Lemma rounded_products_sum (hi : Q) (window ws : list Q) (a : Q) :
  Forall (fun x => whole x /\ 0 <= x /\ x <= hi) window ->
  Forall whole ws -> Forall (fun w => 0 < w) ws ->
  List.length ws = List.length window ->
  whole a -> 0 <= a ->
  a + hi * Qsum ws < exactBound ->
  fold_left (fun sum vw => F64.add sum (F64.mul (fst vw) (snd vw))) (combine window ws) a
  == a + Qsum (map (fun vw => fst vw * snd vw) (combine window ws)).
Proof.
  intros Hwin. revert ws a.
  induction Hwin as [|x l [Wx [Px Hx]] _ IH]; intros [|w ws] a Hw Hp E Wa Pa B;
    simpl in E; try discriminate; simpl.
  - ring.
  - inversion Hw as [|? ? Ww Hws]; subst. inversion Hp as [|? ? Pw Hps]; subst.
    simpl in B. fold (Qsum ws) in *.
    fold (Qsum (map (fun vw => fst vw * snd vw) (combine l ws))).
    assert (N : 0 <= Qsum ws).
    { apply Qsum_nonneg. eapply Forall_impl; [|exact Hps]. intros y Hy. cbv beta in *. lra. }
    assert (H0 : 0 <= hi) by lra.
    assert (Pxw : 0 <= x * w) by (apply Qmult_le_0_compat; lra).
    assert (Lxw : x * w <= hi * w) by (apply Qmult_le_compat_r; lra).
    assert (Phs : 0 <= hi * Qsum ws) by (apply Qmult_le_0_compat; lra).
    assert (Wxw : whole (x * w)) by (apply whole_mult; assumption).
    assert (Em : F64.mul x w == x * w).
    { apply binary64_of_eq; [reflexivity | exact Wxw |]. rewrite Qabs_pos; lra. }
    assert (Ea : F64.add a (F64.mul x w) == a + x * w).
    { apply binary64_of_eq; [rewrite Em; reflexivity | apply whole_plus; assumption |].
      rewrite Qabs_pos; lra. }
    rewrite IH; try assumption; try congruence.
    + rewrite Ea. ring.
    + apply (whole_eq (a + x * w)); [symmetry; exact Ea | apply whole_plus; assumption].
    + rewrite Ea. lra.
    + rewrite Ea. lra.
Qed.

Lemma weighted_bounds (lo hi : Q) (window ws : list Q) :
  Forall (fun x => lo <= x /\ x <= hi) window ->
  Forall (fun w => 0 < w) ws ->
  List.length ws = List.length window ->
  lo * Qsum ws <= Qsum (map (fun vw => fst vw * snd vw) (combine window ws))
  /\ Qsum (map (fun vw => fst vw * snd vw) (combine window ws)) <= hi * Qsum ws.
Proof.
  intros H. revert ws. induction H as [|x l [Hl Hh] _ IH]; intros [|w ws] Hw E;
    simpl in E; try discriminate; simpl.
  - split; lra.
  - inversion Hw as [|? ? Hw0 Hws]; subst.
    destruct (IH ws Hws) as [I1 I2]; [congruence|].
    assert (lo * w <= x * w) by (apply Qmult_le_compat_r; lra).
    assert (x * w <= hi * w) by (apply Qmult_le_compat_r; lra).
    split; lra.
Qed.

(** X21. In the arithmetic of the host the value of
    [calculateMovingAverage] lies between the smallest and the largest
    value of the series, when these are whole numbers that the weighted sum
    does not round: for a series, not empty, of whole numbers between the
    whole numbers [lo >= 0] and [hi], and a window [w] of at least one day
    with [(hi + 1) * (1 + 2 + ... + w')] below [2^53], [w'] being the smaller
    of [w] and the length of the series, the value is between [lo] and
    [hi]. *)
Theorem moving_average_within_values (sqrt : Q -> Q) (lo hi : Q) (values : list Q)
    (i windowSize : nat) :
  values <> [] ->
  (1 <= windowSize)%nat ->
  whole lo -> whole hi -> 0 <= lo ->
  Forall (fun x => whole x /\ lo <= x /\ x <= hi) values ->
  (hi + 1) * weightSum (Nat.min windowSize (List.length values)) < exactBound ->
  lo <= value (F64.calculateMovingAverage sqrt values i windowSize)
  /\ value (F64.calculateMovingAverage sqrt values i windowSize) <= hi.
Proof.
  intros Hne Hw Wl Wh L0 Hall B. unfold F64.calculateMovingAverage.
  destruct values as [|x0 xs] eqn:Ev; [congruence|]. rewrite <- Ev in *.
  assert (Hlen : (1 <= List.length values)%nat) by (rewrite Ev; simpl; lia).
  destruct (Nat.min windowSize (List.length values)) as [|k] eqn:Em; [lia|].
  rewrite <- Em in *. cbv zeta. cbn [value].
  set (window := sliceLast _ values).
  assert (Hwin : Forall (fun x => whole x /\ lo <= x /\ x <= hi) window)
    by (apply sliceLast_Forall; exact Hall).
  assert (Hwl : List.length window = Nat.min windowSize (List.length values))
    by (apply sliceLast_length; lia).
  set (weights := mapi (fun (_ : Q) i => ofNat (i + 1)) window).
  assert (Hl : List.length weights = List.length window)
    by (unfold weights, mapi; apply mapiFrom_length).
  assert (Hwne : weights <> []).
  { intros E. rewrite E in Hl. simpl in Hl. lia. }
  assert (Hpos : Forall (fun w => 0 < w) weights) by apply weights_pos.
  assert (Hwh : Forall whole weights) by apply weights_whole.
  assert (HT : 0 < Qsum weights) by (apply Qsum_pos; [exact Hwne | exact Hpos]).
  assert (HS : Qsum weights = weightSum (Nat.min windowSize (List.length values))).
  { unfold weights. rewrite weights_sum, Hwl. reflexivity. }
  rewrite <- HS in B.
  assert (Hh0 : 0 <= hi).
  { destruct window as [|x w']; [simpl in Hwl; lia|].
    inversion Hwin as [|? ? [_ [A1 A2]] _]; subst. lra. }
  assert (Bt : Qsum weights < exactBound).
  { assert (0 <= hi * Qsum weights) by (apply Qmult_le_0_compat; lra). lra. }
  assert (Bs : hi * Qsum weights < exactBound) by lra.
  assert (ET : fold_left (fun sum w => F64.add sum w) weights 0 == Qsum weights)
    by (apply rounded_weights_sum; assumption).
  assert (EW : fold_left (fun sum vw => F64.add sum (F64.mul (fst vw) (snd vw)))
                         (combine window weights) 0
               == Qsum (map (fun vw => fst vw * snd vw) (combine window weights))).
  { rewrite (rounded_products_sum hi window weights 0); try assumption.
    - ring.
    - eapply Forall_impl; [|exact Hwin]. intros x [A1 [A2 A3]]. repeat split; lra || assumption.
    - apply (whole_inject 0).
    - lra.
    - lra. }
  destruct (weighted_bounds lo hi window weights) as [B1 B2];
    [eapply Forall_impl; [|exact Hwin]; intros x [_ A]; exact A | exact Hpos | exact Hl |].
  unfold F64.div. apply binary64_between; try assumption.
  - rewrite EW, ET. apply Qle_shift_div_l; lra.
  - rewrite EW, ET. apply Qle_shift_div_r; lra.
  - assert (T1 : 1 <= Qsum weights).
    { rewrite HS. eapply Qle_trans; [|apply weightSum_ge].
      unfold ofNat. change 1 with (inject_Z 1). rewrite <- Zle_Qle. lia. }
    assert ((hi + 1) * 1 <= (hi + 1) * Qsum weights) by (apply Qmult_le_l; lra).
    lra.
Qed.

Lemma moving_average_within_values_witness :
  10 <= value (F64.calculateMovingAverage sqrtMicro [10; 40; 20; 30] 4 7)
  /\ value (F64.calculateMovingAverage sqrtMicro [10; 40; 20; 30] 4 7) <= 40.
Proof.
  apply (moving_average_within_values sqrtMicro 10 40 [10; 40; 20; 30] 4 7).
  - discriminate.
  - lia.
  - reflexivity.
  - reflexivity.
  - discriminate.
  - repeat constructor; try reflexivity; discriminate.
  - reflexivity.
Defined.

________

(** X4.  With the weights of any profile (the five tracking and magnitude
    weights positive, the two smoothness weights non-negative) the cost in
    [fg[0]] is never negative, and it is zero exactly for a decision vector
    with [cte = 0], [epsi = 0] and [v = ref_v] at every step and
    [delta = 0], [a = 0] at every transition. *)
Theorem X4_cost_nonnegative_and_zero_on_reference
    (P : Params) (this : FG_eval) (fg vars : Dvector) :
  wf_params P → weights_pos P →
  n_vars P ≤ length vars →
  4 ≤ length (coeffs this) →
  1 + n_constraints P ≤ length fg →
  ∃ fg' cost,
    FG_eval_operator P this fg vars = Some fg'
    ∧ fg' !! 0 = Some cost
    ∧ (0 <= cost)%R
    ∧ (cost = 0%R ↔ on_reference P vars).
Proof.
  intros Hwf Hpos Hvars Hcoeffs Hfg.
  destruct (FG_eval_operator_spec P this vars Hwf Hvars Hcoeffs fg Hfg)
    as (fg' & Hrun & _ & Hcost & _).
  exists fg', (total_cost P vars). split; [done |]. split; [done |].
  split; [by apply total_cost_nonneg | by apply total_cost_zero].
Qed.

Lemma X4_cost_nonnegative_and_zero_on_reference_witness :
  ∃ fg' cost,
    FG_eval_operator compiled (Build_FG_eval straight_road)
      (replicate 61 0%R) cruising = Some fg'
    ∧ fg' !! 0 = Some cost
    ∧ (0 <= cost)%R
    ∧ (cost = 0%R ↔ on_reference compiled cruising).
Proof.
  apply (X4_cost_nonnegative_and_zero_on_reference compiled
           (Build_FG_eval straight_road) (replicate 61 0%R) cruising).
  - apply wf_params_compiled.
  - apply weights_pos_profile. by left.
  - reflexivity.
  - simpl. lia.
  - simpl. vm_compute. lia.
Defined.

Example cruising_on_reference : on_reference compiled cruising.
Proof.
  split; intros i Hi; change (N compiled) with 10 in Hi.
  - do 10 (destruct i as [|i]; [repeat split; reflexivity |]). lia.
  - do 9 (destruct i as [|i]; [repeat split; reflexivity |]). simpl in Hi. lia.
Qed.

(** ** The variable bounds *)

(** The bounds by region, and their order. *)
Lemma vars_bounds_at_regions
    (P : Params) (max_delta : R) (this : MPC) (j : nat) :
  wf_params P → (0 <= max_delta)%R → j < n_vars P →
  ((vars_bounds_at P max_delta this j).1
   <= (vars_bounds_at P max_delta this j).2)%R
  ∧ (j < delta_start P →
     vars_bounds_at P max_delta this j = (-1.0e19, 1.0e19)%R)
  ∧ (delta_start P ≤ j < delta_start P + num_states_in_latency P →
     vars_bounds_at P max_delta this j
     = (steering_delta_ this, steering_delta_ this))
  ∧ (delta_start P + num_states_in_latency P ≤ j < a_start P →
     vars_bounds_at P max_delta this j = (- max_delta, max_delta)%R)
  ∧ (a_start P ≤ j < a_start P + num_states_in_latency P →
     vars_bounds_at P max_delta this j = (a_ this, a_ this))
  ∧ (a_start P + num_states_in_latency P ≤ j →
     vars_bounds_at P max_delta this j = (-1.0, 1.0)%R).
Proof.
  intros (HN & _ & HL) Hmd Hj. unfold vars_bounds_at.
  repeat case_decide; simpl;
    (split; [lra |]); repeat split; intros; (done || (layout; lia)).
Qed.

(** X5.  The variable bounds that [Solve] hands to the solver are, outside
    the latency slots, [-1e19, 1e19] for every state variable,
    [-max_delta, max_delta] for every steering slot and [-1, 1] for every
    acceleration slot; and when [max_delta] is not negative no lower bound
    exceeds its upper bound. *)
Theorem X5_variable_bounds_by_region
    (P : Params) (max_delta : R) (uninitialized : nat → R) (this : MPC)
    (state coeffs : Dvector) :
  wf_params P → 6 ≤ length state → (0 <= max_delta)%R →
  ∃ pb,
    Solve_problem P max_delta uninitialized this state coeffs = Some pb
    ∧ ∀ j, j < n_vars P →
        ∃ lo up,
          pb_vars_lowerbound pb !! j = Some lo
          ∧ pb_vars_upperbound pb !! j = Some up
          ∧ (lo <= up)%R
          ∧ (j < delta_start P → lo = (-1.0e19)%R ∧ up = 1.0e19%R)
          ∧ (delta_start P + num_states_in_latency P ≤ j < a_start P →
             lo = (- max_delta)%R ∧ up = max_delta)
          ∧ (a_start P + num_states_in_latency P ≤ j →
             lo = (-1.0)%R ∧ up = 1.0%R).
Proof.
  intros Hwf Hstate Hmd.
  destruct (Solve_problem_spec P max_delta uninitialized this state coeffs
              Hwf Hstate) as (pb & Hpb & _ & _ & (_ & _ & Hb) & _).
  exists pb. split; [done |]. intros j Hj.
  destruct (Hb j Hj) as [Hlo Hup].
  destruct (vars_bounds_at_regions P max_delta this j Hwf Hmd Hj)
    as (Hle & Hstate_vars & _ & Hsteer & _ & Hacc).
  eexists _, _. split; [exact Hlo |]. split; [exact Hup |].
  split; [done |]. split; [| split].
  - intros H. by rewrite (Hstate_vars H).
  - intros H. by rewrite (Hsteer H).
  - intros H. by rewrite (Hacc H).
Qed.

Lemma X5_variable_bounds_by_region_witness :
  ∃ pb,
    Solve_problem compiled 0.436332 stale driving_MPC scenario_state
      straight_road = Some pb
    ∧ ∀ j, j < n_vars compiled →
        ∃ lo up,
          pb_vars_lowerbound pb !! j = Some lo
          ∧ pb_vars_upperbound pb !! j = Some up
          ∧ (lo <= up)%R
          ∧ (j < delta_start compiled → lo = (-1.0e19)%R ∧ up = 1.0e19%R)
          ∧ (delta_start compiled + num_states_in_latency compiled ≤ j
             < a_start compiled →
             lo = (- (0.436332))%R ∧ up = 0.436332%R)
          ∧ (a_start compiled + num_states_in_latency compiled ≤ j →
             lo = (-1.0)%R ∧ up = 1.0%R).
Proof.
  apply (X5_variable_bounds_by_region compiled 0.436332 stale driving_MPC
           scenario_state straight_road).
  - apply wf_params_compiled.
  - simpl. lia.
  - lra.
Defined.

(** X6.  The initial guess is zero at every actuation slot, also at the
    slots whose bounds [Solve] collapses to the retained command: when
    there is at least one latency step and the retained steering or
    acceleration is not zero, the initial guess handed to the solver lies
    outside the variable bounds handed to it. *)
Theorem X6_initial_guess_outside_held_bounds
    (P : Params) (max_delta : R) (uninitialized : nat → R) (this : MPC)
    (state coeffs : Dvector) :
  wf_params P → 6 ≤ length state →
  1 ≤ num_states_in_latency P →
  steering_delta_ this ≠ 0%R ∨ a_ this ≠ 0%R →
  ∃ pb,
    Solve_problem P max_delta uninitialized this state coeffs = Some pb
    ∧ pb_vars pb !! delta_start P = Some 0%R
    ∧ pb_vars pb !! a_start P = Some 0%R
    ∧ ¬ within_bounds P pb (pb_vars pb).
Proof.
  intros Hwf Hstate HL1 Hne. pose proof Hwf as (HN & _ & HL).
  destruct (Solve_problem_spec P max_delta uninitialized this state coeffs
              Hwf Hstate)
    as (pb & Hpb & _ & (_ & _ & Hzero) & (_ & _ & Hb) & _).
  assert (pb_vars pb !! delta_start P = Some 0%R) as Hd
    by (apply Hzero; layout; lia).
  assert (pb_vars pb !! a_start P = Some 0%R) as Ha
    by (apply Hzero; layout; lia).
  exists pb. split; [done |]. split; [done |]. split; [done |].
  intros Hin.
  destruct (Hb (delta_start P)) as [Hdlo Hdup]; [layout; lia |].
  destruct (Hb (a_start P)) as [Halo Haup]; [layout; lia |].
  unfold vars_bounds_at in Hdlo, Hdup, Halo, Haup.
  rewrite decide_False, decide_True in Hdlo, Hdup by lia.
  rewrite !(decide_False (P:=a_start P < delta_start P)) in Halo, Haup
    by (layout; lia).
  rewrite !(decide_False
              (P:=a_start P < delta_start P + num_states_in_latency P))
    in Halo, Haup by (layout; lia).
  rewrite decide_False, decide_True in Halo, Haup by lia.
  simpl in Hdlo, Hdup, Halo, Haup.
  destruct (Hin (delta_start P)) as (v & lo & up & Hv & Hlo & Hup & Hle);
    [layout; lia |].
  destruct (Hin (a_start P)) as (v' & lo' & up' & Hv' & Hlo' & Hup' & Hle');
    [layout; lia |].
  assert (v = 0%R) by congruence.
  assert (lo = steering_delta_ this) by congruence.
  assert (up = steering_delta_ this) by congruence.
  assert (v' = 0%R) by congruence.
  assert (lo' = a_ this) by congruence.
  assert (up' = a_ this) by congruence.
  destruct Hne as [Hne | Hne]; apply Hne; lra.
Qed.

________

● Directions for this task: Once you have identified the lines above that contain "when", copy each of them.

● Solved exercise:
    value of the series, when these are whole numbers that the weighted sum
    acceleration slot; and when [max_delta] is not negative no lower bound
    slots whose bounds [Solve] collapses to the retained command: when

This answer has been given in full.